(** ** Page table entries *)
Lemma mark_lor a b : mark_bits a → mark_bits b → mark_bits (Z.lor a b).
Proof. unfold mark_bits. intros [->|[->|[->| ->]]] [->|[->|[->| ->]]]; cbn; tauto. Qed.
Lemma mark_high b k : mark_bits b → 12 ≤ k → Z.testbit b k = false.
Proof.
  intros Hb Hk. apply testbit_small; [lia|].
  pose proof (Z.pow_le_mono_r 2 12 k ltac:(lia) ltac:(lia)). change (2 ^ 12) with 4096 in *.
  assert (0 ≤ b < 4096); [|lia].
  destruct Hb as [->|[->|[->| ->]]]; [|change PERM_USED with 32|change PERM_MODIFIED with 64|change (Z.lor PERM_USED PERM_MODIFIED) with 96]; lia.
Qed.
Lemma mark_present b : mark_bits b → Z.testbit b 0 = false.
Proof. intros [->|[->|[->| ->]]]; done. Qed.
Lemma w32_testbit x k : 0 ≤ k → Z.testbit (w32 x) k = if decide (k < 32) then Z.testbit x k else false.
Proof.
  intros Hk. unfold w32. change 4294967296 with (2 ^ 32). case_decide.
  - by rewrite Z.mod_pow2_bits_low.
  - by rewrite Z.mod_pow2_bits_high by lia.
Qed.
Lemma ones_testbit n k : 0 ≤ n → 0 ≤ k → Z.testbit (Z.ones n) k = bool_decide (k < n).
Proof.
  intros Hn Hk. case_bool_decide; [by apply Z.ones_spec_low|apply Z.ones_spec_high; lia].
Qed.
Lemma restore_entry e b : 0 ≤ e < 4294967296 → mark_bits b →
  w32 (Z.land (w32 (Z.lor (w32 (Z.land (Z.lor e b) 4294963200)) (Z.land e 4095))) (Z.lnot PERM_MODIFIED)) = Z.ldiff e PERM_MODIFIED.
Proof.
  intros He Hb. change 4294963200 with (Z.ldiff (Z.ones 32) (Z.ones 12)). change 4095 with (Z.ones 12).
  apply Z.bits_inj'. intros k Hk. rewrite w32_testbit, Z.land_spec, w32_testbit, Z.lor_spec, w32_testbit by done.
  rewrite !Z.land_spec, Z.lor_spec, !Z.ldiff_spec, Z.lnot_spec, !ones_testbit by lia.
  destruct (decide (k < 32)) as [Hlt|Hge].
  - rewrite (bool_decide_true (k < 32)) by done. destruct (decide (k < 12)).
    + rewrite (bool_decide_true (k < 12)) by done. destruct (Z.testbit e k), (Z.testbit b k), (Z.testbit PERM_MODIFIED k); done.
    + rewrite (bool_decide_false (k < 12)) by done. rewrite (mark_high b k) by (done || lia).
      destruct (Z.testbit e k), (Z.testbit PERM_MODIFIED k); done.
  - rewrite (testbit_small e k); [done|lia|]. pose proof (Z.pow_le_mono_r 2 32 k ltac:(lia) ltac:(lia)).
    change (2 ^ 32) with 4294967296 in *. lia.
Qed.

.....

(THE TASK): Print the records verbatim, stopping after the "apply Z.bits_inj'. intros" line.

(OUTPUT FOR THIS EXERCISE):
(** ** Page table entries *)
Lemma mark_lor a b : mark_bits a → mark_bits b → mark_bits (Z.lor a b).
Proof. unfold mark_bits. intros [->|[->|[->| ->]]] [->|[->|[->| ->]]]; cbn; tauto. Qed.
Lemma mark_high b k : mark_bits b → 12 ≤ k → Z.testbit b k = false.
Proof.
  intros Hb Hk. apply testbit_small; [lia|].
  pose proof (Z.pow_le_mono_r 2 12 k ltac:(lia) ltac:(lia)). change (2 ^ 12) with 4096 in *.
  assert (0 ≤ b < 4096); [|lia].
  destruct Hb as [->|[->|[->| ->]]]; [|change PERM_USED with 32|change PERM_MODIFIED with 64|change (Z.lor PERM_USED PERM_MODIFIED) with 96]; lia.
Qed.
Lemma mark_present b : mark_bits b → Z.testbit b 0 = false.
Proof. intros [->|[->|[->| ->]]]; done. Qed.
Lemma w32_testbit x k : 0 ≤ k → Z.testbit (w32 x) k = if decide (k < 32) then Z.testbit x k else false.
Proof.
  intros Hk. unfold w32. change 4294967296 with (2 ^ 32). case_decide.
  - by rewrite Z.mod_pow2_bits_low.
  - by rewrite Z.mod_pow2_bits_high by lia.
Qed.
Lemma ones_testbit n k : 0 ≤ n → 0 ≤ k → Z.testbit (Z.ones n) k = bool_decide (k < n).
Proof.
  intros Hn Hk. case_bool_decide; [by apply Z.ones_spec_low|apply Z.ones_spec_high; lia].
Qed.
Lemma restore_entry e b : 0 ≤ e < 4294967296 → mark_bits b →
  w32 (Z.land (w32 (Z.lor (w32 (Z.land (Z.lor e b) 4294963200)) (Z.land e 4095))) (Z.lnot PERM_MODIFIED)) = Z.ldiff e PERM_MODIFIED.
Proof.
  intros He Hb. change 4294963200 with (Z.ldiff (Z.ones 32) (Z.ones 12)). change 4095 with (Z.ones 12).
  apply Z.bits_inj'. intros k Hk. rewrite w32_testbit, Z.land_spec, w32_testbit, Z.lor_spec, w32_testbit by done.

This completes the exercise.